Let me be the first one to admit that all this talk of direction guiding the text is easier said than done. Direction in theatre (even in cinema for that matter) is not an easy task. But it is the most important one. The lighting, the sound cues, an actor’s blocking and even a voice over from off-stage is forced through from direction (it should). The text is also important, important for the director to understand, internalize and depict on stage. Text forms the focal point for all direction. But it is not everything.

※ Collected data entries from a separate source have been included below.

(* ===== verification/GoalTypes.v ===== *)
(** * Goal data model ([engine/goal/src/lib.rs])

    The immutable Goal definition: scope, bounds, success criteria and
    capability references, with their validating constructors, the narrowing
    test between a child and its parent, and the canonical document decoder.
    The serde and JCS entry points are parameters of the decoder. *)

From S2P Require Import Prelude.

Inductive GoalErrorCode :=
  | GoalInvalid
  | GoalRevisionConflict
  | GoalTransitionInvalid
  | GoalEvidenceInsufficient
  | GoalScopeExceeded.

#[export] Instance GoalErrorCode_eq_dec : EqDecision GoalErrorCode.
Proof. solve_decision. Defined.

(** [GoalError] wraps its code and nothing else. *)
Abbreviation GoalError := GoalErrorCode.

(** The [identity!] newtypes [GoalId], [GoalCriterionId] and [GoalEvidenceId]. *)
Abbreviation GoalId := string (only parsing).
Abbreviation GoalCriterionId := string (only parsing).
Abbreviation GoalEvidenceId := string (only parsing).

Definition GOAL_DEFINITION_CONTRACT : string := "garive.goal-definition".
Definition GOAL_CONTRACT_VERSION : Z := 1.
Definition MAX_ID_BYTES : Z := 256.
Definition MAX_REFERENCE_BYTES : Z := 512.
Definition MAX_OBJECTIVE_BYTES : Z := 16 * 1024.
Definition MAX_COLLECTION_ITEMS : Z := 256.

Definition goal_identity_new (value : string) : result GoalError string :=
  if str_is_empty value || (MAX_ID_BYTES <? str_len value) then Err GoalInvalid else Ok value.

Definition valid_reference (value : string) : bool :=
  negb (str_is_empty value) && (str_len value <=? MAX_REFERENCE_BYTES).

Definition optional_bound_within (child parent : option Z) : bool :=
  match child, parent with
  | _, None => true
  | Some child, Some parent => child <=? parent
  | None, Some _ => false
  end.

Record GoalCapabilityReference := mkGoalCapability {
  gc_name : string;
  gc_exact_revision : string;
}.

#[export] Instance GoalCapabilityReference_eq_dec : EqDecision GoalCapabilityReference.
Proof. solve_decision. Defined.
#[export] Instance GoalCapabilityReference_countable : Countable GoalCapabilityReference.
Proof.
  apply (inj_countable' (fun c => (gc_name c, gc_exact_revision c))
                        (fun p => mkGoalCapability p.1 p.2)).
  by intros [].
Defined.

Definition GoalCapabilityReference_new (name exact_revision : string)
    : result GoalError GoalCapabilityReference :=
  if negb (valid_reference name) || negb (valid_reference exact_revision) then Err GoalInvalid
  else Ok (mkGoalCapability name exact_revision).

(** ** Scope *)

Record GoalScopeV1 := mkGoalScope {
  scope_session_id : option string;
  workspace_capability_ids : gset string;
}.

#[export] Instance GoalScopeV1_eq_dec : EqDecision GoalScopeV1.
Proof. solve_decision. Defined.

Definition GoalScopeV1_new (session_id : option string) (values : list string)
    : result GoalError GoalScopeV1 :=
  let unique : gset string := list_to_set values in
  reject GoalInvalid when
    is_some_and (fun value => negb (valid_reference value)) session_id
    || (MAX_COLLECTION_ITEMS <? Z.of_nat (length values))
    || existsb (fun value => negb (valid_reference value)) values
    || negb (length values =? size unique)%nat
    || (is_none session_id && bool_decide (unique = ∅));
  Ok (mkGoalScope session_id unique).

Definition GoalScopeV1_is_within (self parent : GoalScopeV1) : bool :=
  (is_none (scope_session_id self)
   || bool_decide (scope_session_id self = scope_session_id parent))
  && bool_decide (workspace_capability_ids self ⊆ workspace_capability_ids parent).

(** ** Bounds *)

Record GoalBoundsV1 := mkGoalBounds {
  goal_max_attempts : Z;
  max_plan_revisions : Z;
  max_child_goals : Z;
  goal_token_budget : option Z;
  goal_duration_budget_ms : option Z;
}.

#[export] Instance GoalBoundsV1_eq_dec : EqDecision GoalBoundsV1.
Proof. solve_decision. Defined.

Definition GoalBoundsV1_new (max_attempts max_plan_revisions max_child_goals : Z)
    (token_budget duration_budget_ms : option Z) : result GoalError GoalBoundsV1 :=
  reject GoalInvalid when
    (max_attempts =? 0)
    || (max_plan_revisions =? 0)
    || (max_child_goals =? 0)
    || bool_decide (token_budget = Some 0)
    || bool_decide (duration_budget_ms = Some 0);
  Ok (mkGoalBounds max_attempts max_plan_revisions max_child_goals token_budget duration_budget_ms).

Definition GoalBoundsV1_is_within (self parent : GoalBoundsV1) : bool :=
  (goal_max_attempts self <=? goal_max_attempts parent)
  && (max_plan_revisions self <=? max_plan_revisions parent)
  && (max_child_goals self <=? max_child_goals parent)
  && optional_bound_within (goal_token_budget self) (goal_token_budget parent)
  && optional_bound_within (goal_duration_budget_ms self) (goal_duration_budget_ms parent).

(** ** Success criteria *)

Inductive GoalCriterion :=
  | UserAcceptance (criterion_id : GoalCriterionId) (response_schema_digest : string)
  | Artifact (criterion_id : GoalCriterionId) (artifact_kind : string)
      (required_digest : option string)
  | DurableFactCriterion (criterion_id : GoalCriterionId) (fact_kind subject_digest : string)
  | ChildGoals (criterion_id : GoalCriterionId) (child_goal_ids : gset GoalId).

#[export] Instance GoalCriterion_eq_dec : EqDecision GoalCriterion.
Proof. solve_decision. Defined.

Definition criterion_id (self : GoalCriterion) : GoalCriterionId :=
  match self with
  | UserAcceptance criterion_id _
  | Artifact criterion_id _ _
  | DurableFactCriterion criterion_id _ _
  | ChildGoals criterion_id _ => criterion_id
  end.

Definition GoalCriterion_validate (self : GoalCriterion) : bool :=
  if str_is_empty (criterion_id self) then false
  else match self with
  | UserAcceptance _ response_schema_digest => valid_digest response_schema_digest
  | Artifact _ artifact_kind required_digest =>
      valid_reference artifact_kind && is_none_or valid_digest required_digest
  | DurableFactCriterion _ fact_kind subject_digest =>
      valid_reference fact_kind && valid_digest subject_digest
  | ChildGoals _ child_goal_ids =>
      negb (bool_decide (child_goal_ids = ∅))
      && forallb (fun value => negb (str_is_empty value)) (elements child_goal_ids)
  end.

(** ** Definition *)

Record GoalDefinitionV1 := mkGoalDefinition {
  goal_contract : string;
  goal_version : Z;
  def_goal_id : GoalId;
  goal_objective : string;
  criteria : list GoalCriterion;
  goal_scope : GoalScopeV1;
  goal_bounds : GoalBoundsV1;
  parent_goal_id : option GoalId;
  capability_references : gset GoalCapabilityReference;
}.

#[export] Instance GoalDefinitionV1_eq_dec : EqDecision GoalDefinitionV1.
Proof. solve_decision. Defined.

Definition GoalDefinitionV1_new (goal_id : GoalId) (objective : string)
    (criteria : list GoalCriterion) (scope : GoalScopeV1) (bounds : GoalBoundsV1)
    (parent_goal_id : option GoalId) (capability_values : list GoalCapabilityReference)
    : result GoalError GoalDefinitionV1 :=
  let ids : gset string := list_to_set (criterion_id <$> criteria) in
  let capabilities : gset GoalCapabilityReference := list_to_set capability_values in
  reject GoalInvalid when
    str_is_empty goal_id
    || str_is_empty objective
    || (MAX_OBJECTIVE_BYTES <? str_len objective)
    || bool_decide (criteria = [])
    || (MAX_COLLECTION_ITEMS <? Z.of_nat (length criteria))
    || negb (size ids =? length criteria)%nat
    || existsb (fun criterion => negb (GoalCriterion_validate criterion)) criteria
    || negb (length capability_values =? size capabilities)%nat
    || (MAX_COLLECTION_ITEMS <? Z.of_nat (length capability_values))
    || existsb (fun value => str_is_empty (gc_name value) || str_is_empty (gc_exact_revision value))
         capability_values
    || is_some_and str_is_empty parent_goal_id
    || bool_decide (parent_goal_id = Some goal_id);
  Ok (mkGoalDefinition GOAL_DEFINITION_CONTRACT GOAL_CONTRACT_VERSION goal_id objective criteria
        scope bounds parent_goal_id capabilities).

Definition validate_child_of (self parent : GoalDefinitionV1) : result GoalError unit :=
  if negb (bool_decide (parent_goal_id self = Some (def_goal_id parent)))
     || negb (GoalScopeV1_is_within (goal_scope self) (goal_scope parent))
     || negb (GoalBoundsV1_is_within (goal_bounds self) (goal_bounds parent))
     || negb (bool_decide (capability_references self ⊆ capability_references parent))
  then Err GoalScopeExceeded
  else Ok tt.

(** ** Canonical document *)

Record RawGoalDefinitionV1 := mkRawGoalDefinition {
  raw_goal_contract : string;
  raw_goal_version : Z;
  raw_def_goal_id : GoalId;
  raw_goal_objective : string;
  raw_criteria : list GoalCriterion;
  raw_goal_scope : GoalScopeV1;
  raw_goal_bounds : GoalBoundsV1;
  raw_parent_goal_id : option GoalId;
  raw_capability_references : list GoalCapabilityReference;
}.

Section goal_document.
(** [serde_json::from_str::<RawGoalDefinitionV1>] and [serde_jcs::to_string]. *)
Variable raw_from_str : string -> option RawGoalDefinitionV1.
Variable jcs_to_string : GoalDefinitionV1 -> option string.

Definition goal_canonical_json (self : GoalDefinitionV1) : result GoalError string :=
  ok_or (jcs_to_string self) GoalInvalid.

Definition goal_from_canonical_json (json : string) : result GoalError GoalDefinitionV1 :=
  let? raw := ok_or (raw_from_str json) GoalInvalid in
  reject GoalInvalid when
    negb (raw_goal_contract raw =? GOAL_DEFINITION_CONTRACT)%string
    || negb (raw_goal_version raw =? GOAL_CONTRACT_VERSION);
  let? scope := GoalScopeV1_new (scope_session_id (raw_goal_scope raw))
    (elements (workspace_capability_ids (raw_goal_scope raw))) in
  let? bounds := GoalBoundsV1_new (goal_max_attempts (raw_goal_bounds raw))
    (max_plan_revisions (raw_goal_bounds raw)) (max_child_goals (raw_goal_bounds raw))
    (goal_token_budget (raw_goal_bounds raw)) (goal_duration_budget_ms (raw_goal_bounds raw)) in
  let? value := GoalDefinitionV1_new (raw_def_goal_id raw) (raw_goal_objective raw)
    (raw_criteria raw) scope bounds (raw_parent_goal_id raw) (raw_capability_references raw) in
  let? canonical := goal_canonical_json value in
  reject GoalInvalid when negb (canonical =? json)%string;
  Ok value.
End goal_document.

(** ** Goal lifecycle and evidence ([engine/goal/src/lifecycle.rs])

    The revisioned Goal reducer: evidence values and their canonical list
    document, the lifecycle states and transitions, [goal_apply] and the
    success-evidence check it runs. *)

Inductive GoalEvidenceKind :=
  | EvUserAcceptance
  | EvArtifact
  | EvDurableFact
  | EvChildGoals.

#[export] Instance GoalEvidenceKind_eq_dec : EqDecision GoalEvidenceKind.
Proof. solve_decision. Defined.

Record GoalEvidenceV1 := mkGoalEvidence {
  evidence_id : GoalEvidenceId;
  evidence_criterion_id : GoalCriterionId;
  evidence_kind : GoalEvidenceKind;
  durable_reference : string;
  evidence_digest : string;
  observed_at_commit_version : Z;
}.

#[export] Instance GoalEvidenceV1_eq_dec : EqDecision GoalEvidenceV1.
Proof. solve_decision. Defined.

During the course of the festival, a compeer said that cinema is a director’s medium and theatre actors’. That is not true at all. Ask any practitioner. Director is the sole carrier of the art form. He is the one who understands the text so completely that he desires for the audience to grasp the same meaning. In achieving this feat, a director must objectively create spaces for the form to take over and demand audiences to read the text through this created space. If this does not happen then a text is better off read and there is no need for any further representation (be it on stage, film, canvas or anything). An argument beckons; Isn’t this a utopian form of art? Where is the subjectivity? Yes it is. And yet it is subjective. Simply because there is a desire to achieve this unity (between the director and the audience) and not a certainty. Every person will interpret things differently, creating subjectivity. But it is important and essential to leave spaces for these interpretations. And this is a director’s task, not the text’s.

I read (or heard) somewhere that theatre mein sahityakar zyaada hain, naatakkar kam. So true.